-- Given information follows --
(** [buffer] has records of [w] units of four bytes. *)
Definition SeekAndReadNextSubChunk (buffer : list data) (w k : Z) (inFile : list data)
    (chunkRecSize inFileOffs subChunkNum : Z) : res (list data) :=
  if inFileOffs <? 0 then Err Aborted
  else
    k ← slot k w;
    first ← slot inFileOffs chunkRecSize;
    let records := take (Z.to_nat subChunkNum) (drop (Z.to_nat first) inFile) in
    for_range 0 (zlen records) (fun j b => x ← records.[j]; b.[k + j <- x]) buffer.

Definition ReadSubChunk (chunkRecSize : Z) (buffer : list data) (w iChunk reg : Z) (chunks : list CHUNKS)
    (inFile : list data) : res (list data * list CHUNKS) :=
  c ← chunks.[iChunk];
  let cur := curChunkNum c in
  if 0 <? cur then
    if cur <? reg then
      b ← SeekAndReadNextSubChunk buffer w (u32 (u32 (iChunk * reg + (reg - cur)) * w)) inFile chunkRecSize
        (chunkOffset c) cur;
      cs ← chunks.[iChunk <- Chunk 0 (-1) (reg - cur) cur];
      Ok (b, cs)
    else
      b ← SeekAndReadNextSubChunk buffer w (u32 (u32 (iChunk * reg) * w)) inFile chunkRecSize (chunkOffset c) reg;
      offset ← chk 64 (chunkOffset c + u32 (reg * chunkRecSize));
      cs ← chunks.[iChunk <- Chunk (cur - reg) offset 0 reg];
      Ok (b, cs)
  else Ok (buffer, chunks).

(** The record at [posSubChunk] of a chunk *)
Definition chunk_record (buffer : list data) (w reg iChunk : Z) (c : CHUNKS) : res data :=
  k ← slot (u32 (w * u32 (iChunk * reg + posSubChunk c))) w;
  buffer.[k].

(** The first chunk with a record in the buffer; [min_r_buf] and
    [min_r_chunk] are kept when there is none. *)
Definition first_record (buffer : list data) (w reg n : Z) (chunks : list CHUNKS) (old : option (data * Z)) :
    res (option (data * Z) * bool) :=
  for_range 0 n (fun iChunk '(r, found) =>
    if (found : bool) then Ok (r, found)
    else
      c ← chunks.[iChunk];
      if 0 <? curSubChunk c then x ← chunk_record buffer w reg iChunk c; Ok (Some (x, iChunk), true)
      else Ok (r, found)) (old, false).

(** The least record, from there on *)
Definition least_record (buffer : list data) (w reg n nv : Z) (chunks : list CHUNKS) (r : data) (i : Z) :
    res (data * Z) :=
  for_range i n (fun iChunk '(m, k) =>
    c ← chunks.[iChunk];
    if 0 <? curSubChunk c then
      x ← chunk_record buffer w reg iChunk c;
      cmp ← KeyComp (dims x) (dims m) nv;
      Ok (if cmp <? 0 then (x, iChunk) else (m, k))
    else Ok (m, k)) (r, i).

(** The measures of record [n] of the output are added to the sums and, times
    [n], to the checksums. *)
Definition add_row (nm n : Z) (out : data) (sc : list Z * list Z) : res (list Z * list Z) :=
  for_range 0 nm (fun i '(s, c) =>
    x ← (measures out).[i]; y ← s.[i]; r ← chk 64 (y + x); s ← s.[i <- r];
    z ← c.[i]; p ← chk 64 (n * x); q ← chk 64 (z + Z.rem p measbound); c ← c.[i <- q];
    Ok (s, c)) sc.

(** The output buffer is written, and its measures are added up. *)
Definition emit (a : cntl) (out : data) : res (cntl * Z) :=
  let '(v, e) := write write_views (avp_view a) out in
  if negb (e =? 0) then Ok (a, e)
  else
    let n := u32 (nViewRows a + 1) in
    '(s, c) ← add_row (avp_nm a) n out (mSums v, checksums v);
    Ok (with_rows (with_view a (View (vnm v) s c (file v))) n (totalOfViewRows a), ADC_OK).

(** The state of the loop: the output buffer is empty while [first_one]. *)
Record merge_state := Merge {
  m_avp : cntl;
  m_buffer : list data;
  m_min : option (data * Z);
  m_out : option data
}.

Inductive progress := Running | Finished | Failed.

Definition running (s : merge_state * progress) : res bool :=
  Ok match snd s with Running => true | _ => false end.

Definition count_chunks (p : CHUNKS -> bool) (n : Z) (chunks : list CHUNKS) : res Z :=
  for_range 0 n (fun i k => c ← chunks.[i]; Ok (if p c then k + 1 else k)) 0.

(** A turn of the loop *)
Definition merge_turn (w reg : Z) (s : merge_state) : res (merge_state * progress) :=
  let a := m_avp s in
  let n := numberOfChunks a in
  '(r, _) ← first_record (m_buffer s) w reg n (chunksParams a) (m_min s);
  '(x, i) ← (match r with Some p => Ok p | None => Err OutOfBounds end);
  '(x, i) ← least_record (m_buffer s) w reg n (nv a) (chunksParams a) x i;
  c ← (chunksParams a).[i];
  cs ← (if curSubChunk c =? 0 then Ok (chunksParams a)
        else (chunksParams a).[i <- Chunk (curChunkNum c) (chunkOffset c) (posSubChunk c + 1) (curSubChunk c - 1)]);
  let a := with_chunks a n cs in
  '(a, out, e) ←
    (match m_out s with
     | None => Ok (a, x, ADC_OK)
     | Some out =>
         cmp ← KeyComp (dims out) (dims x) (nv a);
         if cmp =? 0 then m ← add_measures (avp_nm a) (measures x) (measures out); Ok (a, Data m (dims out), ADC_OK)
         else '(a, e) ← emit a out; Ok (a, if e =? 0 then x else out, e)
     end);
  if negb (e =? 0) then Ok (Merge a (m_buffer s) (Some (x, i)) (Some out), Failed)
  else
    numEmptyBufs ← count_chunks (fun c => curSubChunk c =? 0) n cs;
    numEmptyRuns ← count_chunks (fun c => curChunkNum c =? 0) n cs;
    if (numEmptyBufs =? n) && (numEmptyRuns =? n) then Ok (Merge a (m_buffer s) (Some (x, i)) (Some out), Finished)
    else
      c ← cs.[i];
      if curSubChunk c =? 0 then
        '(b, cs) ← ReadSubChunk (outRecSize a) (m_buffer s) w i reg cs (fileOfChunks a);
        Ok (Merge (with_chunks a n cs) b (Some (x, i)) (Some out), Running)
      else Ok (Merge a (m_buffer s) (Some (x, i)) (Some out), Running).

(** A turn takes one record: the number of records in the chunks bounds the
    number of turns. *)
Definition merge_fuel (a : cntl) : nat :=
  S (foldr (fun c k => Z.to_nat (curChunkNum c) + k)%nat O (take (Z.to_nat (numberOfChunks a)) (chunksParams a))).

(** [buffer] is [memPool] as an array of records; the tree, which has its
    nodes there, is not used again before [InitializeTree] clears it. *)
Definition MultiWayMerge (a : cntl) (buffer : list data) : res (cntl * Z) :=
  let a := with_rows a 0 (totalOfViewRows a) in
  let n := numberOfChunks a in
  let w := outRecSize a / 4 in
  if (n =? 0) || (outRecSize a =? 0) then Err Aborted
  else
    let reg := avp_memoryLimit a / n / outRecSize a in
    if reg =? 0 then Ok (a, ADC_INTERNAL_ERROR)
    else
      '(b, cs) ← for_range 0 n
        (fun i '(b, cs) => ReadSubChunk (outRecSize a) b w i reg cs (fileOfChunks a)) (buffer, chunksParams a);
      '(s, p) ← while (merge_fuel a) running (fun '(s, _) => merge_turn w reg s)
        (Merge (with_chunks a n cs) b None None, Running);
      match p with
      | Failed => Ok (m_avp s, ADC_WRITE_FAILED)
      | _ =>
          out ← (match m_out s with Some out => Ok out | None => Err OutOfBounds end);
          '(a, e) ← emit (m_avp s) out;
          if negb (e =? 0) then Ok (a, ADC_WRITE_FAILED)
          else Ok (with_rows a (nViewRows a) (u32 (totalOfViewRows a + nViewRows a)), ADC_OK)
      end.

(** *** The two together: the part of [ComputeGivenGroupbys] that computes a
    view from the rows of [inpf] *)

Definition compute_view (a : cntl) (inpf : list data) (buffer : list data) : res (cntl * Z) :=
  '(a, e) ← RunFormation a inpf;
  if negb (e =? 0) then Ok (a, e)
  else if numberOfChunks a =? 0 then
    let t := avp_tree a in
    let a := with_rows a (count t) (u32 (totalOfViewRows a + count t)) in
    '(v, _, e) ← WriteViewToDiskCS write_views walk_fuel t (avp_view a) (left (root t)) 0;
    if negb (e =? 0) then Ok (with_view a v, ADC_WRITE_FAILED) else Ok (with_view a v, ADC_OK)
  else
    '(a, e) ← MultiWayMerge a buffer;
    if negb (e =? 0) then Ok (a, e) else Ok (a, ADC_OK).

(** A view of the loop of [ComputeGivenGroupbys], whose attributes [sel] and
    parent are given: the checksums are cleared, the view is computed, and
    the file of chunks is rewound. *)
Definition compute_groupby (a : cntl) (nSelectedDims : Z) (sel : list Z) (fromParent : bool) (inpf : list data)
    (buffer : list data) : res (cntl * Z) :=
  c ← for_range 0 (avp_nm a) (fun i c => c.[i <- 0]) (checksums (avp_view a));
  a ← InitAdcViewCntl (with_view a (View (avp_nm a) (mSums (avp_view a)) c (file (avp_view a)))) nSelectedDims sel
    fromParent;
  '(a, e) ← compute_view a inpf buffer;
  if negb (e =? 0) then Ok (a, e) else Ok (with_fileOfChunks a [], ADC_OK).
End Views.
(* ===== verification/DataRollup.v ===== *)
(** * Views from views

    A view may be computed from a view that was computed before and has more
    attributes, instead of from the input: the groups of the groups are the
    groups of the rows. *)

From Stdlib Require Import Sorted Permutation.
From stdpp Require Import gmap.
From S2P Require Import Prelude Rbt RbtTree Groups RbtHeap RbtGroup RbtWrite DataCube DataRuns DataBuffer DataMerge DataView.

(** ** Groups and projections *)

(** The groups of the projected records, from the groups of the records *)
Definition roll (f : list Z -> list Z) (m : gmap (list Z) (list Z)) : gmap (list Z) (list Z) :=
  map_fold (fun k v g => add_group (Data v (f k)) g) ∅ m.

Lemma roll_insert f k v m : m !! k = None -> roll f (<[k := v]> m) = add_group (Data v (f k)) (roll f m).
Proof.
  intros Hk. unfold roll. apply (map_fold_insert_L (fun k v g => add_group (Data v (f k)) g)); [|done].
  intros j1 j2 z1 z2 y _ _ _. apply add_group_comm.
Qed.

Lemma roll_add f x m : roll f (add_group x m) = add_group (Data (measures x) (f (dims x))) (roll f m).
Proof.
  unfold add_group at 1. destruct (m !! dims x) as [y|] eqn:E; [|by apply roll_insert].
  rewrite <- (insert_delete_id m (dims x) y E) at 2. rewrite <- (insert_delete_eq m (dims x)).
  rewrite !roll_insert by apply lookup_delete_eq.
  change (Data (vadd y (measures x)) (f (dims x)))
    with (merge (Data y (f (dims x))) (Data (measures x) (f (dims x)))).
  by rewrite add_group_merge by done.
Qed.

Lemma groups_map f l : groups (map (fun x => Data (measures x) (f (dims x))) l) = roll f (groups l).
Proof.
  induction l as [|x l IH]; cbn [map groups foldr]; [done|]. fold (groups l). rewrite roll_add, <- IH. done.
Qed.

(** ** Shapes *)

Lemma groups_shaped nm nd l k m : Forall (shaped nm nd) l -> groups l !! k = Some m -> zlen m = nm /\ zlen k = nd.
Proof.
  intros Hl. revert k m. induction Hl as [|x l [Hm Hd] Hl IH]; intros k m; cbn [groups foldr]; [done|].
  fold (groups l). unfold add_group. destruct (decide (dims x = k)) as [<-|Hne].
  - rewrite lookup_insert_eq. destruct (groups l !! dims x) as [y|] eqn:E; intros [= <-]; [|done].
    destruct (IH _ _ E) as [Hy _]. rewrite length_zip_with. split; [lia | done].
  - rewrite lookup_insert_ne by done. apply IH.
Qed.

Lemma sorted_shaped nm nd l rows : sorted l -> groups l = groups rows -> Forall (shaped nm nd) rows ->
  Forall (shaped nm nd) l.
Proof.
  intros Hs Hg Hr. rewrite list.Forall_forall. intros x Hx. apply (groups_shaped nm nd rows (dims x)); [done|].
  rewrite <- Hg. apply groups_lookup; [done|]. by exists x.
Qed.

(** ** Compositions of selections *)

Definition select (ix : list Z) (n : Z) (k : list Z) : list Z := map (fun i => zth 0 k (i - 1)) (take (Z.to_nat n) ix).

Lemma project_select ix nm n x : zlen (measures x) = nm -> project ix nm n x = Data (measures x) (select ix n (dims x)).
Proof. intros Hm. unfold project. by rewrite take_ge by lia. Qed.

(** [sel2] counts the attributes that [sel1] selects. *)
Definition compose (sel1 sel2 : list Z) : list Z := map (fun i => zth 0 sel1 (i - 1)) sel2.

Lemma select_compose sel1 sel2 n1 n2 k : 0 <= n1 <= zlen sel1 -> Forall (fun i => 1 <= i <= n1) (take (Z.to_nat n2) sel2) ->
  select (compose sel1 sel2) n2 k = select sel2 n2 (select sel1 n1 k).
Proof.
  intros Hn Hs. unfold select at 1 2, compose. rewrite firstn_map, map_map. apply map_ext_in. intros i Hi.
  rewrite List.Forall_forall in Hs. specialize (Hs i Hi). unfold select.
  destruct (lookup_lt_is_Some_2 sel1 (Z.to_nat (i - 1))) as [j Hj]; [lia|].
  assert (zth 0 sel1 (i - 1) = j) as -> by (unfold zth; by apply nth_lookup_Some).
  symmetry. apply nth_lookup_Some.
  rewrite list_lookup_fmap, lookup_take_lt by lia. by rewrite Hj.
Qed.

(** ** Runs that succeed *)

(** The records that were added to the file of views *)
Definition added_records (a a' : cntl) : list data := drop (length (file (avp_view a))) (file (avp_view a')).

(** The view of the attributes [sel] is computed from [rows]. *)
Record computes (a : cntl) (n : Z) (sel : list Z) (fromParent : bool) (rows : list data) (a' : cntl) : Prop := {
  cp_ready : ready a;
  cp_rows : rows_ok a (parent_nd a fromParent) n rows;
  cp_number : zlen rows = parent_rows a fromParent;
  cp_run : exists write_chunks write_views rest buffer, view_ok a (parent_nd a fromParent) n sel buffer /\
    compute_groupby write_chunks write_views a n sel fromParent (rows ++ rest) buffer = Ok (a', ADC_OK)
}.

Lemma computes_view a n sel fromParent rows a' : computes a n sel fromParent rows a' ->
  is_view a a' n sel rows (added_records a a').
Proof.
  intros [R Hr Hl (wc & wv & rest & buffer & V & E)].
  destruct (compute_groupby_ok wc wv a n sel fromParent rows rest buffer R V Hr Hl) as (a1 & e & E1 & Ho).
  rewrite E in E1. injection E1 as <- <-. destruct Ho as [(_ & _ & _ & _ & _ & _ & l & Hv) | (He & _)]; [|done].
  assert (added_records a a' = l) as ->; [|done]. unfold added_records. rewrite (iv_file _ _ _ _ _ _ Hv).
  apply drop_app_length.
Qed.

(** The run exists when no write fails. *)
Lemma computes_exists a n sel fromParent rows buffer : ready a -> view_ok a (parent_nd a fromParent) n sel buffer ->
  rows_ok a (parent_nd a fromParent) n rows -> zlen rows = parent_rows a fromParent ->
  exists a', computes a n sel fromParent rows a'.
Proof.
  intros R V Hr Hl.
  destruct (compute_groupby_ok (fun _ => true) (fun _ => true) a n sel fromParent rows [] buffer R V Hr Hl)
    as (a' & e & E & [(-> & _) | (_ & k & [Hk | Hk])]); [|done..].
  exists a'. split; try done. by exists (fun _ => true), (fun _ => true), [], buffer.
Qed.

Lemma view_shaped a a' n sel fromParent rows l : 0 <= avp_nm a -> selects sel (parent_nd a fromParent) n ->
  rows_ok a (parent_nd a fromParent) n rows -> is_view a a' n sel rows l -> Forall (shaped (avp_nm a) n) l.
Proof.
  intros Hm Hs Hr Hv. apply (sorted_shaped _ _ l (map (project sel (avp_nm a) n) rows)); [apply Hv | apply Hv |].
  apply Forall_map. eapply list.Forall_impl; [exact (ro_shaped _ _ _ _ Hr)|]. intros x Hx.
  by apply (SelectToView_ok x sel (avp_nm a) (parent_nd a fromParent) n).
Qed.

Lemma map_project nm n sel d l : Forall (shaped nm d) l ->
  map (project sel nm n) l = map (fun x => Data (measures x) (select sel n (dims x))) l.
Proof.
  induction 1 as [|x l [Hm _] _ IH]; cbn [map]; [done|]. by rewrite IH, project_select.
Qed.

(** The view of a view is the view of the composed selection. *)
Lemma rollup_groups nm d n1 n2 sel1 sel2 rows l : Forall (shaped nm d) rows -> Forall (shaped nm n1) l ->
  groups l = groups (map (project sel1 nm n1) rows) -> 0 <= n1 <= zlen sel1 ->
  Forall (fun i => 1 <= i <= n1) (take (Z.to_nat n2) sel2) ->
  groups (map (project sel2 nm n2) l) = groups (map (project (compose sel1 sel2) nm n2) rows).
Proof.
  intros Hr Hl Hg Hn Hs. rewrite (map_project _ _ _ _ _ Hl), groups_map, Hg, <- groups_map, map_map.
  rewrite (map_project _ _ _ _ _ Hr). f_equal. apply map_ext_in. intros x Hx.
  rewrite List.Forall_forall in Hr. destruct (Hr x Hx) as [Hm _].
  rewrite project_select by done. cbn [measures dims]. f_equal. symmetry. by apply select_compose.
Qed.

(** ** The property *)

(** C25: Computing a view from a parent view that was written before gives the
    same records as computing it from the rows of the parent, whatever the
    memory of the three computations and whether they sort in the tree or by
    chunks: the view of the attributes [sel2] of the view of the attributes
    [sel1] of the rows is the view of the composed selection. *)
Theorem view_from_parent a b c a' b' c' n1 n2 sel1 sel2 from1 from3 rows :
  computes a n1 sel1 from1 rows a' ->
  avp_nm b = avp_nm a -> smallestParentLevel b = n1 -> computes b n2 sel2 true (added_records a a') b' ->
  avp_nm c = avp_nm a -> computes c n2 (compose sel1 sel2) from3 rows c' ->
  added_records b b' = added_records c c' /\ nViewRows b' = nViewRows c'.
Proof.
  intros Ha Emb Elb Hb Emc Hc.
  pose proof (computes_view _ _ _ _ _ _ Ha) as Va. pose proof (computes_view _ _ _ _ _ _ Hb) as Vb.
  pose proof (computes_view _ _ _ _ _ _ Hc) as Vc.
  assert (E : added_records b b' = added_records c c').
  { pose proof Ha as [[Rm _ _ _ _ _ _] Ra _ (_ & _ & _ & _ & [_ _ Sa _ _ _] & _)].
    pose proof Hb as [_ _ _ (_ & _ & _ & _ & [_ _ [_ Sb] _ _ _] & _)]. unfold parent_nd in Sb. rewrite Elb in Sb.
    apply (sorted_unique); [apply Vb | apply Vc |]. rewrite (iv_groups _ _ _ _ _ _ Vb), (iv_groups _ _ _ _ _ _ Vc).
    rewrite Emb, Emc. pose proof (view_shaped _ _ _ _ _ _ _ (proj1 Rm) Sa Ra Va) as Hl.
    apply (rollup_groups _ _ _ _ _ _ _ _ (ro_shaped _ _ _ _ Ra) Hl (iv_groups _ _ _ _ _ _ Va)); [apply Sa | done]. }
  split; [done|]. by rewrite (iv_rows _ _ _ _ _ _ Vb), (iv_rows _ _ _ _ _ _ Vc), E.
Qed.

(** *** The view of attribute 1, from the view of the attributes 3 and 1 and
    from the rows *)

Definition ex_buffer (n : Z) : list data := replicate (Z.to_nat (16384 / GetRecSize n 1)) no_record.

Lemma ex_computes r l n sel fromParent rows : 1 <= n <= 2 -> n <= zlen sel ->
  Forall (fun i => 1 <= i <= parent_nd (ex_control r l) fromParent) sel ->
  Forall (shaped 1 (parent_nd (ex_control r l) fromParent)) rows -> zlen rows <= 6 -> mag 0 rows <= 100 ->
  zlen rows = parent_rows (ex_control r l) fromParent ->
  exists a', computes (ex_control r l) n sel fromParent rows a'.
Proof.
  intros Hn Hs Hf Hr Hl Hm He. apply (computes_exists _ _ _ _ _ (ex_buffer n)); [apply ex_ready | | | done].
  - by apply ex_view.
  - by apply ex_rows_ok.
Qed.

(** The view of the attributes 3 and 1 *)
Definition ex_parent : list data := [Data [6] [1; 1]; Data [9] [1; 3]; Data [13] [2; 1]; Data [7] [2; 2]; Data [10] [2; 3]].

Example view_from_parent_witness : exists a' b' c',
  computes (ex_control 0 0) 2 [3; 1] false ex_rows a' /\
  computes (ex_control 5 2) 1 [2] true (added_records (ex_control 0 0) a') b' /\
  computes (ex_control 0 0) 1 (compose [3; 1] [2]) false ex_rows c' /\
  added_records (ex_control 5 2) b' = added_records (ex_control 0 0) c'.
Proof.
  destruct (ex_computes 0 0 2 [3; 1] false ex_rows) as [a' Ha];
    [lia | cbn [length]; lia | repeat constructor; cbn; lia | exact ex_rows_shaped | cbn [ex_rows length]; lia |
     by apply Z.leb_le | reflexivity |].
  destruct (ex_computes 0 0 1 [1] false ex_rows) as [c' Hc];
    [lia | cbn [length]; lia | repeat constructor; cbn; lia | exact ex_rows_shaped | cbn [ex_rows length]; lia |
     by apply Z.leb_le | reflexivity |].
  assert (E : added_records (ex_control 0 0) a' = ex_parent).
  { pose proof (computes_view _ _ _ _ _ _ Ha) as V. apply sorted_unique; [apply V | by repeat constructor |].
    rewrite (iv_groups _ _ _ _ _ _ V). by vm_compute. }
  destruct (ex_computes 5 2 1 [2] true ex_parent) as [b' Hb];
    [lia | cbn [length]; lia | repeat constructor; cbn; lia | by repeat constructor | cbn [ex_parent length]; lia |
     by apply Z.leb_le | reflexivity |].
  rewrite <- E in Hb. exists a', b', c'. split; [exact Ha|]. split; [exact Hb|]. split; [exact Hc|].
  exact (proj1 (view_from_parent (ex_control 0 0) (ex_control 5 2) (ex_control 0 0) a' b' c' 2 1 [3; 1] [2] false false ex_rows
    Ha eq_refl eq_refl Hb eq_refl Hc)).
Defined.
-- Given information concluded --
From the entries above, return exactly the line containing "(** C25: Computing", the line containing "intros Ha Emb Elb Hb Emc Hc.", and all lines between, and nothing else.

(** C25: Computing a view from a parent view that was written before gives the
    same records as computing it from the rows of the parent, whatever the
    memory of the three computations and whether they sort in the tree or by
    chunks: the view of the attributes [sel2] of the view of the attributes
    [sel1] of the rows is the view of the composed selection. *)
Theorem view_from_parent a b c a' b' c' n1 n2 sel1 sel2 from1 from3 rows :
  computes a n1 sel1 from1 rows a' ->
  avp_nm b = avp_nm a -> smallestParentLevel b = n1 -> computes b n2 sel2 true (added_records a a') b' ->
  avp_nm c = avp_nm a -> computes c n2 (compose sel1 sel2) from3 rows c' ->
  added_records b b' = added_records c c' /\ nViewRows b' = nViewRows c'.
Proof.
  intros Ha Emb Elb Hb Emc Hc.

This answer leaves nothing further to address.